El exchofer de Roberto Baratta quiere aportar más datos al juez Bonadio y el fiscal Stornelli; su defensor oficial analiza pedir una ampliación de la indagatoria

Candela Ini

Cuadernos de las coimas: Oscar Centeno llevó a Comodoro Py un manuscrito con más datos

Oscar Centeno , aquel remisero que puso en jaque al poder con sus famosas anotaciones en los cuadernos, volvió a Comodoro Py. Hoy a la mañana regresó a la sede de los tribunales federales por primera vez desde agosto cuando quedó detenido en un lugar custodiado.

La idea del primer imputado colaborador de la causa es ampliar su declaración y dar más detalles de lo que acontecía aquellos años de traslados y millones.

En las primeras horas de la mañana hubo una reunión con su abogado, el defensor oficial Gustavo Kollman.La mañana en estamos reunidos. Trajo una nota manuscrita para el juez Claudio Bonadio y con el fiscal Carlos Stornelli en la que, según trascendió, complementa con nuevos datos los que ya entregó en agosto cuando reconoció que todos aquellos cuadernos manuscritos eran de su puño y letra.

La presentación que hará, que hacen a su defensa, tiene correlato con lo que escribió oportunamente en sus ya famosas citas. Por ahora, junto a su abogado defensor estudian la estrategia final de estos nuevos dichos. En principio, fiel a su estilo, el escrito será de su puño y letra y, además de narrar los hechos nuevos, constará que queda a disposición de las preguntas puntuales que le quieran formular el juez o el fiscal.

Centeno no está arrepentido de haber declarado, más bien todo lo contrario. En el escrito se centra en las situaciones por la que atravesó y en los padecimientos que soportó por no poder revelar ni denunciar todo lo que escribía en los cuadernos. Hace foco en el temor a perder su trabajo.

El remisero, dicen quienes lo tratan, está plenamente convencido de la decisión que tomó de tomar nota de toda la corrupción que pasaba en vivo y en directo frente a sus narices de sus jefes. En el escrito, además, relata que estuvo muy contenido y no podía denunciar lo que veía durante años por miedo. Esa situación, dice, le ocasionó úlceras y problemas de salud. Justamente en este manuscrito también hay un relato de algunos detalles que, además, están contenidos en aquellas famosas anotaciones. Sucede que en los asientos que hacía cuando trabajaba para el extinto Ministerio de Planificación Federal no sólo anotaba el día a día de los viajes millonario sino que también hay detalles de muchos de sus movimientos. Por ejemplo, cada vez que él se hacía una práctica médica lo asentaba. Sobre esos detalles irá ahora.

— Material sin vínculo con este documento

(** The whole effect of a successful confirmation. *)
Definition confirmed_db (env : LedgerEnv) (id : string) (row : ProposalRow) (e : Entry) (envelope : Envelope)
    (db : LedgerDB) : LedgerDB :=
  mkLedgerDB
    (<[id := mkProposalRow (prow_proposal row) (prow_proposed_at row) CONFIRMED]> (proposals db))
    (<[pr_entry (prow_proposal row) := stored_entry pg_time e]> (entries db))
    (<[le_event_id env := new_row (envelope_event envelope) (pg_time (le_now env)) (le_db_now env)]>
       (ledger_outbox db)).

Definition confirm_entry (env : LedgerEnv) (row : ProposalRow) (tid : Z) (by_ : string) : Entry :=
  mkEntry (prow_proposal row) (TransferIDHex tid) (prow_proposed_at row) by_ (le_now env).

Lemma Confirm_Ok env svc id by_ db t e w' :
  Confirm pg_time env svc id by_ (db, t) = (Ok e, w') ↔
  ∃ row tid t' envelope,
    proposals db !! id = Some row ∧ by_ ≠ "" ∧ str_len by_ <= 128 ∧
    pr_by (prow_proposal row) ≠ by_ ∧ prow_state row = PROPOSED ∧
    PostOutcome svc (pr_entry (prow_proposal row)) (to_uint64 (pr_quantity (prow_proposal row))) t = (Ok tid, t') ∧
    e = confirm_entry env row tid by_ ∧
    entries db !! pr_entry (prow_proposal row) = None ∧
    proposals db !! pr_entry (prow_proposal row) ≠ None ∧
    entry_row_ok (stored_entry pg_time e) = true ∧
    Seal (le_envelope_id env) TopicOutcome ("outcome." +:+ pr_kind (prow_proposal row))
      (pr_entry (prow_proposal row)) (pr_classification (prow_proposal row)) (le_now env) (entry_json e) =
      Ok envelope ∧
    ledger_outbox db !! le_event_id env = None ∧ env_topic envelope ∈ isr_topics ∧
    env_classification envelope ∈ all_labels ∧ le_commits env = true ∧
    w' = (confirmed_db env id row e envelope db, t').
Proof.
  unfold Confirm. run_store. split.
  - destruct (_ || _) eqn:Eg; [done|]. apply orb_false_iff in Eg as [Eb1%String.eqb_neq Eb2%Z.ltb_ge].
    rewrite in_tx_Ok. run_store. cbn [fst].
    destruct (proposals db !! id) as [row|] eqn:Er; run_store; [|done].
    destruct (pr_by _ =s by_) eqn:Ed; run_store; [done|]. apply String.eqb_neq in Ed.
    case_bool_decide as Es; run_store; [done|]. rewrite ?mbind_run.
    unfold on_cluster. cbn [snd]. destruct (PostOutcome _ _ _ t) as [[tid|] t'] eqn:Ep; [|done].
    rewrite mbind_run. unfold on_db, insert_entry. cbn [fst]. run_store.
    match goal with |- context [if ?b then _ else _] => destruct b eqn:Ei end; [done|].
    apply orb_false_iff in Ei as [[Ei1%bool_decide_eq_false Ei2%bool_decide_eq_false]%orb_false_iff
      Ei3%negb_false_iff]. simpl in Ei1, Ei2.
    apply eq_None_not_Some in Ei1. run_store. unfold close_proposal. run_store. cbn [fst].
    match goal with |- context [Seal ?a ?b ?c ?d ?f ?g ?h] => destruct (Seal a b c d f g h) as [envelope|] eqn:Ese end;
      [|done].
    rewrite mbind_run. unfold write_outbox. cbn [fst].
    match goal with |- context [insert_isr_outbox ?a ?b ?c ?d ?f ?g] =>
      destruct (insert_isr_outbox a b c d f g) as [[[]|] ob] eqn:Eo end; [|done].
    apply insert_isr_outbox_Ok in Eo as (Eo1&Eo2&Eo3&->). run_store.
    destruct (le_commits env) eqn:Ec; [|done]. simpl. intros [= <- <-].
    exists row, tid, t', envelope. split_and!; try done.
    unfold confirmed_db. simpl. do 2 f_equal. apply map_eq. intros i.
    destruct (decide (i = id)) as [->|Hne].
    + rewrite lookup_alter_eq, lookup_insert_eq, Er. simpl. by rewrite Es.
    + by rewrite lookup_alter_ne, lookup_insert_ne.
  - intros (row&tid&t'&envelope&Hr&G1&G2&G3&G4&G5&->&G6&G7&G8&G9&G10&G11&G12&G13&->).
    rewrite (proj2 (String.eqb_neq by_ "")), (proj2 (Z.ltb_ge 128 (str_len by_))) by done. simpl.
    rewrite in_tx_Ok. run_store. cbn [fst]. rewrite Hr. run_store.
    rewrite (proj2 (String.eqb_neq _ by_)) by done. run_store.
    rewrite bool_decide_eq_false_2 by (intros Hn; done). rewrite mbind_run.
    unfold on_cluster. cbn [snd]. rewrite G5. rewrite mbind_run. unfold on_db, insert_entry. cbn [fst]. run_store.
    simpl pr_entry. rewrite G6.
    change (entry_row_ok _) with (entry_row_ok (stored_entry pg_time (confirm_entry env row tid by_))).
    rewrite G8. rewrite (bool_decide_eq_false_2 (is_Some None)) by (by intros [? ?]).
    rewrite bool_decide_eq_false_2 by done. simpl. run_store. unfold close_proposal. run_store. cbn [fst].
    unfold confirm_entry in G9. rewrite G9. rewrite mbind_run. unfold write_outbox. cbn [fst].
    match goal with |- context [insert_isr_outbox ?a ?b ?c ?d ?f ?g] =>
      destruct (insert_isr_outbox a b c d f g) as [r ob] eqn:Eo end.
    assert (Ho : (r, ob) = (Ok tt, <[le_event_id env := new_row (envelope_event envelope)
      (pg_time (le_now env)) (le_db_now env)]> (ledger_outbox db))).
    { rewrite <- Eo. by apply insert_isr_outbox_Ok. }
    injection Ho as -> ->. run_store. rewrite G13. simpl. unfold confirmed_db. simpl. do 3 f_equal.
    apply map_eq. intros i. destruct (decide (i = id)) as [->|Hne].
    + rewrite lookup_alter_eq, lookup_insert_eq, Hr. simpl. by rewrite G4.
    + by rewrite lookup_alter_ne, lookup_insert_ne.
Qed.

(** Whatever a confirmation answers, the cluster gains at most its transfer. *)
Lemma Confirm_transfers env svc id by_ db t r db' t' row :
  Confirm pg_time env svc id by_ (db, t) = (r, (db', t')) → proposals db !! id = Some row →
  tb_transfers t' = tb_transfers t ∨
  ∃ tid, EntryTransferID (pr_entry (prow_proposal row)) = Ok tid ∧ tb_transfers t !! tid = None ∧
    tb_transfers t' =
      <[tid := outcome_transfer svc tid (to_uint64 (pr_quantity (prow_proposal row)))]> (tb_transfers t).
Proof.
  unfold Confirm. run_store. destruct (_ || _); [intros [= <- <- <-]; by left|].
  unfold in_tx. run_store. cbn [fst]. intros Hr Hrow. rewrite Hrow in Hr. revert Hr. run_store.
  destruct (pr_by _ =s by_); [intros [= <- <- <-]; by left|]. run_store.
  case_bool_decide; [intros [= <- <- <-]; by left|]. run_store. rewrite ?mbind_run. unfold on_cluster. cbn [snd fst].
  destruct (PostOutcome _ _ _ t) as [[tid|] t1] eqn:Ep; apply PostOutcome_transfers in Ep.
  2:{ by intros [= <- <- <-]. }
  intros Hr. assert (t' = t1) as ->; [|done]. revert Hr. rewrite mbind_run. unfold on_db. cbn [fst snd].
  destruct (insert_entry _ db) as [[[]|] db1]; [|by intros [= _ _ ->]].
  unfold close_proposal. run_store. cbn [fst snd].
  destruct (Seal _ _ _ _ _ _ _) as [envelope|]; [|by intros [= _ _ ->]].
  rewrite mbind_run. destruct (write_outbox _ _ _ _ _) as [[[]|] db2]; [|by intros [= _ _ ->]]. run_store.
  destruct (negb _); run_store; by intros [= _ _ ->].
Qed.

Lemma Propose_cases env p db r db' :
  Propose pg_time env p db = (r, db') →
  db' = db ∨
  (Proposal_Validate p = Ok tt ∧ proposal_row_ok p = true ∧ proposals db !! pr_entry p = None ∧ r = Ok tt ∧
   db' = mkLedgerDB (<[pr_entry p := mkProposalRow p (pg_time (le_now env)) PROPOSED]> (proposals db))
           (entries db) (ledger_outbox db)).
Proof.
  unfold Propose. run_store. destruct (Proposal_Validate p) as [[]|]; [|intros [= <- <-]; by left].
  run_store. destruct (proposal_row_ok p) eqn:Eo; cbn [negb]; run_store; [|intros [= <- <-]; by left].
  destruct (proposals db !! pr_entry p) as [row|]; rewrite ?check_run.
  - intros Hr. left. revert Hr. destruct (_ || _); congruence.
  - intros [= <- <-]. right. done.
Qed.

(** ** The ledger as a machine *)

Variable svc : Service.

(** A proposal, a confirmation attempt, any other activity of the cluster,
    which keeps every transfer, or any use of the shared outbox. *)
Inductive ledger_step : LedgerDB * T → LedgerDB * T → Prop :=
| ls_propose env p db t r db' :
    in_int64 (pr_quantity p) → Propose pg_time env p db = (r, db') → ledger_step (db, t) (db', t)
| ls_confirm env id by_ w r w' :
    Confirm pg_time env svc id by_ w = (r, w') → ledger_step w w'
| ls_cluster db t t' :
    tb_transfers t ⊆ tb_transfers t' → ledger_step (db, t) (db, t')
| ls_outbox db t outbox : ledger_step (db, t) (mkLedgerDB (proposals db) (entries db) outbox, t).

(** What a confirmed entry rests on. *)
Definition entry_backed (db : LedgerDB) (t : T) (id : string) (e : Entry) : Prop :=
  ∃ row tid,
    proposals db !! id = Some row ∧ prow_state row = CONFIRMED ∧ en_proposal e = prow_proposal row ∧
    en_proposed_at e = prow_proposed_at row ∧ pr_by (en_proposal e) ≠ en_confirmed_by e ∧
    EntryTransferID id = Ok tid ∧ en_transfer e = TransferIDHex tid ∧
    tb_transfers t !! tid = Some (outcome_transfer svc tid (pr_quantity (en_proposal e))).

Definition proposal_sound (db : LedgerDB) (id : string) (row : ProposalRow) : Prop :=
  pr_entry (prow_proposal row) = id ∧ proposal_row_ok (prow_proposal row) = true ∧
  in_int64 (pr_quantity (prow_proposal row)) ∧
  (prow_state row = CONFIRMED ↔ is_Some (entries db !! id)).

Record ledger_inv (w : LedgerDB * T) : Prop := {
  li_proposals id row : proposals w.1 !! id = Some row → proposal_sound w.1 id row;
  li_entries id e : entries w.1 !! id = Some e → entry_backed w.1 w.2 id e
}.

(** Later states extend the earlier ones. *)
Record ledger_extends (w w' : LedgerDB * T) : Prop := {
  le_proposals id row : proposals w.1 !! id = Some row → ∃ row',
    proposals w'.1 !! id = Some row' ∧ prow_proposal row' = prow_proposal row ∧
    prow_proposed_at row' = prow_proposed_at row ∧ (prow_state row = CONFIRMED → row' = row);
  le_entries : entries w.1 ⊆ entries w'.1;
  le_transfers : tb_transfers w.2 ⊆ tb_transfers w'.2
}.

Lemma ledger_extends_refl w : ledger_extends w w.
Proof. split; [eauto|done|done]. Qed.

#[export] Instance ledger_extends_preorder : PreOrder ledger_extends.
Proof.
  split; [intros w; apply ledger_extends_refl|]. intros w1 w2 w3 [P1 E1 T1] [P2 E2 T2]. split.
  - intros id row (row2&H2&Ha&Hb&Hc)%P1. destruct (P2 _ _ H2) as (row3&H3&Ha'&Hb'&Hc').
    exists row3. split_and!; [done|congruence|congruence|]. intros Hs. specialize (Hc Hs) as ->. by apply Hc'.
  - by etrans.
  - by etrans.
Qed.

Lemma entry_backed_mono db t t' id e :
  tb_transfers t ⊆ tb_transfers t' → entry_backed db t id e → entry_backed db t' id e.
Proof.
  intros Ht (row&tid&?&?&?&?&?&?&?&?). exists row, tid. split_and!; try done.
  by eapply lookup_weaken.
Qed.

Lemma Confirm_transfers_mono env id by_ db t r db' t' :
  Confirm pg_time env svc id by_ (db, t) = (r, (db', t')) → tb_transfers t ⊆ tb_transfers t'.
Proof.
  intros Hr. destruct (proposals db !! id) as [row|] eqn:Er.
  - destruct (Confirm_transfers _ _ _ _ _ _ _ _ _ _ Hr Er) as [->|(tid&_&Hn&->)]; [done|].
    by apply insert_subseteq.
  - revert Hr. unfold Confirm. run_store. destruct (_ || _); [by intros [= _ _ ->]|].
    unfold in_tx. run_store. cbn [fst snd]. rewrite Er. by intros [= _ _ ->].
Qed.

Lemma propose_inv env p db r db' t :
  in_int64 (pr_quantity p) → Propose pg_time env p db = (r, db') →
  ledger_inv (db, t) → ledger_inv (db', t) ∧ ledger_extends (db, t) (db', t).
Proof.
  intros Hq Hp [IP IE]. destruct (Propose_cases _ _ _ _ _ Hp) as [->|(_&Hok&Hnone&_&->)].
  { split; [by split|apply ledger_extends_refl]. }
  assert (Hne : ∀ id row, proposals db !! id = Some row → pr_entry p ≠ id) by (intros id row ? <-; congruence).
  cbn [fst snd] in *. split; split; cbn [fst snd proposals entries]; [| | |done|done].
  - intros id row. rewrite lookup_insert_Some. intros [[<- <-]|[? Hrow]].
    + split_and!; try done. simpl. split; [done|]. intros [e He]. destruct (IE _ _ He) as (row'&?&?&_).
      cbn [fst snd] in *. congruence.
    + by apply IP.
  - intros id e He. destruct (IE _ _ He) as (row&tid&Hr&?). cbn [fst snd] in *. exists row, tid. split; [|done].
    cbn [proposals]. rewrite lookup_insert_ne; [done|by eapply Hne].
  - intros id row Hr. exists row. split; [|done]. rewrite lookup_insert_ne; [done|by eapply Hne].
Qed.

Finalmente, Centeno, detenido, embargado y arrepentido, se pregunta porqué está imputado si era un simple remisero que nunca participó de los hechos ilícitos que, siempre según sus dichos, no se llevó un peso de ello a. Aduce que no podía denunciarlos porque perdería su trabajo y que, además, se enfrentaría a las personas mas poderosas de país. Finalmente, en un escrito de nueve carillas, se hace una pregunta: ¿quién le creería si los denunciaba cuando eran poder?